_INFORMATION GIVEN:_
(* ===== verification/FdQueue.v ===== *)
(** The queue between the listener and the worker threads: [src/fdqueue.c],
    with the worker loop and the listener's reservations of [src/zevent.c].

    [Queue] and [Info] hold the critical sections and the atomic steps of the
    two structures; [Server] is their interleaving for one listener and any
    number of workers; [Pools] is the lock-free stack of recycled pools at the
    grain of its memory accesses.  Mutexes and condition variables behave as
    documented and their error returns are not modelled. *)
From S2P Require Import Prelude.
Local Open Scope Z_scope.

(** A condition variable: the threads that sleep on it and the woken ones that
    have not run yet. *)
Record cond := Cond { sleeping : nat; woken : nat }.

Definition cond_wait (c : cond) : cond := Cond (S (sleeping c)) (woken c).
Definition cond_signal (c : cond) : cond :=
  match sleeping c with S n => Cond n (S (woken c)) | O => c end.
Definition cond_broadcast (c : cond) : cond := Cond 0 (sleeping c + woken c).
(** A thread returns from its wait: a woken one, or a sleeping one spuriously. *)
Definition leave_woken (c : cond) : cond := Cond (sleeping c) (pred (woken c)).
Definition leave_sleep (c : cond) : cond := Cond (pred (sleeping c)) (woken c).

Module Queue.

Record fd_queue_elem_t := Elem { sd : Z; cs : Z; p : Z }.

(** [data] holds [None] where the socket is [NULL]. *)
Record fd_queue_t := Queue {
  data : list (option fd_queue_elem_t); nelts : nat; bounds : nat; terminated : bool; not_empty : cond
}.

Definition zevent_queue_empty (q : fd_queue_t) : bool := Nat.eqb (nelts q) 0.
(* ===== verification/Htbl.v ===== *)
(** The intrusive hash table of the BitTorrent daemon: [libbt/misc/hashtable.c].

    The objects carry their own chain links; a bucket is the list of the objects
    on its chain.  The equality is that of keys, the hash function and the load
    test (a product of floats in the code) are arguments, and so are the
    results of [calloc].  [None] is an access outside an array. *)
From S2P Require Import Prelude.
Local Open Scope Z_scope.

Section Htbl.
Context {K Obj : Type} `{EqDecision K} (key : Obj -> K) (hash : K -> Z) (overfull : nat -> nat -> bool).

Record htbl := Htbl { buckets : list (list Obj); buckcnt : nat; size : nat }.

Definition _htbl_create : htbl := Htbl (replicate 1 []) 1 0.

(** The index of a key's bucket. *)
Definition bi_of (k : K) (cnt : nat) : nat := Z.to_nat (hash k mod Z.of_nat cnt).

(** The chain [n] reversed in front of [p]. *)
Fixpoint bucket_rev (p n : list Obj) : list Obj :=
  match n with [] => p | o :: n => bucket_rev (o :: p) n end.

Definition bucket_insert (bs : list (list Obj)) (cnt : nat) (o : Obj) : option (list (list Obj)) :=
  let bi := bi_of (key o) cnt in
  chain ← aread bs bi;
  awrite bs bi (o :: chain).

Fixpoint insert_all (bs : list (list Obj)) (cnt : nat) (l : list Obj) : option (list (list Obj)) :=
  match l with [] => Some bs | o :: l => bs ← bucket_insert bs cnt o; insert_all bs cnt l end.

(** The loop over the old buckets. *)
Fixpoint rehash (bs : list (list Obj)) (cnt : nat) (old : list (list Obj)) : option (list (list Obj)) :=
  match old with
  | [] => Some bs
  | chain :: old => bs ← insert_all bs cnt (bucket_rev [] chain); rehash bs cnt old
  end.

(** [calloc_ok]: whether the new array can be had. *)
Definition _htbl_grow (calloc_ok : bool) (tbl : htbl) : option htbl :=
  let ncnt := (2 * buckcnt tbl + 1)%nat in
  if negb calloc_ok then Some tbl
  else bs ← rehash (replicate ncnt []) ncnt (buckets tbl); Some (Htbl bs ncnt (size tbl)).

Definition _htbl_insert (calloc_ok : bool) (tbl : htbl) (o : Obj) : option htbl :=
  bs ← bucket_insert (buckets tbl) (buckcnt tbl) o;
  let tbl := Htbl bs (buckcnt tbl) (S (size tbl)) in
  if overfull (size tbl) (buckcnt tbl) then _htbl_grow calloc_ok tbl else Some tbl.

Fixpoint chain_find (k : K) (chain : list Obj) : option nat :=
  match chain with
  | [] => None
  | o :: chain => if decide (key o = k) then Some O else S <$> chain_find k chain
  end.

Definition _htbl_find (tbl : htbl) (k : K) : option (option Obj) :=
  chain ← aread (buckets tbl) (bi_of k (buckcnt tbl));
  match chain_find k chain with
  | None => Some None
  | Some i => o ← aread chain i; Some (Some o)
  end.

Definition _htbl_remove (tbl : htbl) (k : K) : option (option Obj * htbl) :=
  let bi := bi_of k (buckcnt tbl) in
  chain ← aread (buckets tbl) bi;
  match chain_find k chain with
  | None => Some (None, tbl)
  | Some i =>
      o ← aread chain i;
      bs ← awrite (buckets tbl) bi (delete i chain);
      Some (Some o, Htbl bs (buckcnt tbl) (size tbl - 1))
  end.

Definition _htbl_size (tbl : htbl) : nat := size tbl.

(** ** Filling an array *)

(** The first bucket from [bi] on that is not empty. *)
Fixpoint next_bucket (fuel : nat) (bs : list (list Obj)) (bi : nat) : option (nat * list Obj) :=
  match fuel with
  | O => None
  | S fuel =>
      chain ← aread bs bi;
      match chain with [] => next_bucket fuel bs (S bi) | _ => Some (bi, chain) end
  end.

Fixpoint fill_loop (fuel : nat) (tbl : htbl) (v : list (option Obj)) (vi bi : nat) (chain : list Obj)
    : option (list (option Obj)) :=
  match fuel with
  | O => None
  | S fuel =>
      if decide (vi < size tbl)%nat then
        '(bi, chain) ← (match chain with
                       | [] => next_bucket (S (length (buckets tbl))) (buckets tbl) (S bi)
                       | _ => Some (bi, chain) end);
        match chain with
        | [] => None
        | o :: chain => v ← awrite v vi (Some o); fill_loop fuel tbl v (S vi) bi chain
        end
      else Some v
  end.

Definition _htbl_fillv (tbl : htbl) (v : list (option Obj)) : option (list (option Obj)) :=
  chain ← aread (buckets tbl) 0;
  fill_loop (S (size tbl)) tbl v 0 0 chain.

(** The array has room for one pointer. *)
Definition _htbl_tov (tbl : htbl) : option (list (option Obj)) := _htbl_fillv tbl (replicate 1 None).

(** ** Iteration *)

(** [obj] is the element [pos] of the chain [bi]; [ptr] is the link to it. *)
Record htbl_iter := Iter { tbl : htbl; bi : nat; cnt : nat; pos : nat; obj : Obj }.
(* ===== verification/Mpm.v ===== *)
(** The parent process of the server: [src/zevent.c], with the reaping of
    [src/zevent_mpm.c] and the pipe of death of [src/pod.c].

    The parent forks children into slots of the scoreboard, notes their deaths
    and once a second keeps the number of idle threads between two bounds.
    [fork] is an argument, given the children alive; what the children do to the
    scoreboard, signals and deaths are steps between the turns of the main loop.
    Sleeping, logging and what a child runs after the fork are left out. *)
From S2P Require Import Prelude Scoreboard.
Local Open Scope Z_scope.

Definition MAX_SPAWN_RATE : Z := 32.
Definition ZEVENTEXIT_CHILDSICK : Z := 7.
Definition ZEVENTEXIT_CHILDFATAL : Z := 15.
Definition RESTART_CHAR : Z := 36.
Definition GRACEFUL_CHAR : Z := 33.

(** The parent's variables; [pod] is what was written to the pipe, [children] the
    processes forked and not reaped, [nforks] the number of calls of [fork]. *)
Record mpm := Mpm {
  sb : scoreboard; zevent_max_daemons_limit : Z; idle_spawn_rate : Z; hold_off : Z;
  sick_child_detected : bool; shutdown_pending : bool; restart_pending : bool; child_fatal : bool;
  pod : list Z; children : list Z; nforks : nat
}.
Lemma escalation_S n a t : (1 <= n)%nat -> action_table !! n = Some (a, t) ->
  escalation (S n) = escalation n ++ sends a.
Proof.
  intros Hn Ha. unfold escalation. destruct n as [|n]; [lia|]. replace (S (S n) - 1)%nat with (S n) by lia.
  replace (S n - 1)%nat with n by lia. erewrite take_S_r by exact Ha.
  rewrite map_app, concat_app. cbn [map concat fst]. by rewrite app_nil_r.
Qed.

Lemma live_nonneg i tbl : 0 <= live i tbl.
Proof. unfold live. lia. Qed.

Lemma live_zero n tbl i p : live n tbl = 0 -> (i < n)%nat -> tbl !! i = Some p -> p = 0.
Proof.
  unfold live. intros Hl Hi Hp. destruct (decide (p = 0)) as [|Hn]; [done|].
  assert (p ∈ filter (fun p => p <> 0) (take n tbl)) as Hin.
  { apply list_elem_of_filter. split; [done|]. apply elem_of_take. by exists i. }
  destruct (filter _ _); [by apply elem_of_nil in Hin|done].
Qed.

Lemma elapsed (now : nat -> Z) k :
  (forall k, now k + sleeps k <= now (S k)) -> slept k <= now k - now 0%nat.
Proof. intros Hc. induction k as [|k IH]; cbn [slept]; [lia|]. specialize (Hc k). lia. Qed.

Section Loop.
Context (notdone : nat -> Z -> bool) (apr_time_now : nat -> Z) (c : conf) (max_daemons : Z) (s0 : procs).
Context (Hclock : forall k, apr_time_now k + sleeps k <= apr_time_now (S k)).
Context (Hmax : max_daemons <= server_limit c).

Record loop_inv (g : progress) : Prop := LoopInv {
  lp_sb : sb_ok c (sb (ps g));
  lp_wait : waittime g = sleeps (reads g);
  lp_next : (1 <= next_action g <= 5)%nat;
  lp_turn : (reads g <= turn_of (next_action g))%nat;
  lp_strag : forall p k, straggler notdone p k s0 -> (k < Z.to_nat max_daemons)%nat ->
    straggler notdone p k (ps g) /\ sent_to p (ps g) = sent_to p s0 ++ escalation (next_action g)
}.

(** How the loop ends. *)
Definition loop_post (g : progress) : Prop :=
  (reads g <= 13)%nat /\ sb_ok c (sb (ps g)) /\
  (next_action g = 6%nat \/
   ((forall i p, (i < Z.to_nat max_daemons)%nat -> pids (sb (ps g)) !! i = Some p -> p = 0) /\ extras (ps g) = [])) /\
  forall p k, straggler notdone p k s0 -> (k < Z.to_nat max_daemons)%nat ->
    pids (sb (ps g)) !! k = Some p /\ sent_to p (ps g) = sent_to p s0 ++ [SIGTERM; SIGTERM; SIGTERM; SIGKILL].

_YOUR TASK:_
If a line comes after the one that contains "Definition leave_woken (c", leave it out; return every line of the entries up to that point exactly, starting with the first, with that line included.

_RESPONSE TO THE EXERCISE:_
(* ===== verification/FdQueue.v ===== *)
(** The queue between the listener and the worker threads: [src/fdqueue.c],
    with the worker loop and the listener's reservations of [src/zevent.c].

    [Queue] and [Info] hold the critical sections and the atomic steps of the
    two structures; [Server] is their interleaving for one listener and any
    number of workers; [Pools] is the lock-free stack of recycled pools at the
    grain of its memory accesses.  Mutexes and condition variables behave as
    documented and their error returns are not modelled. *)
From S2P Require Import Prelude.
Local Open Scope Z_scope.

(** A condition variable: the threads that sleep on it and the woken ones that
    have not run yet. *)
Record cond := Cond { sleeping : nat; woken : nat }.

Definition cond_wait (c : cond) : cond := Cond (S (sleeping c)) (woken c).
Definition cond_signal (c : cond) : cond :=
  match sleeping c with S n => Cond n (S (woken c)) | O => c end.
Definition cond_broadcast (c : cond) : cond := Cond 0 (sleeping c + woken c).
(** A thread returns from its wait: a woken one, or a sleeping one spuriously. *)
Definition leave_woken (c : cond) : cond := Cond (sleeping c) (pred (woken c)).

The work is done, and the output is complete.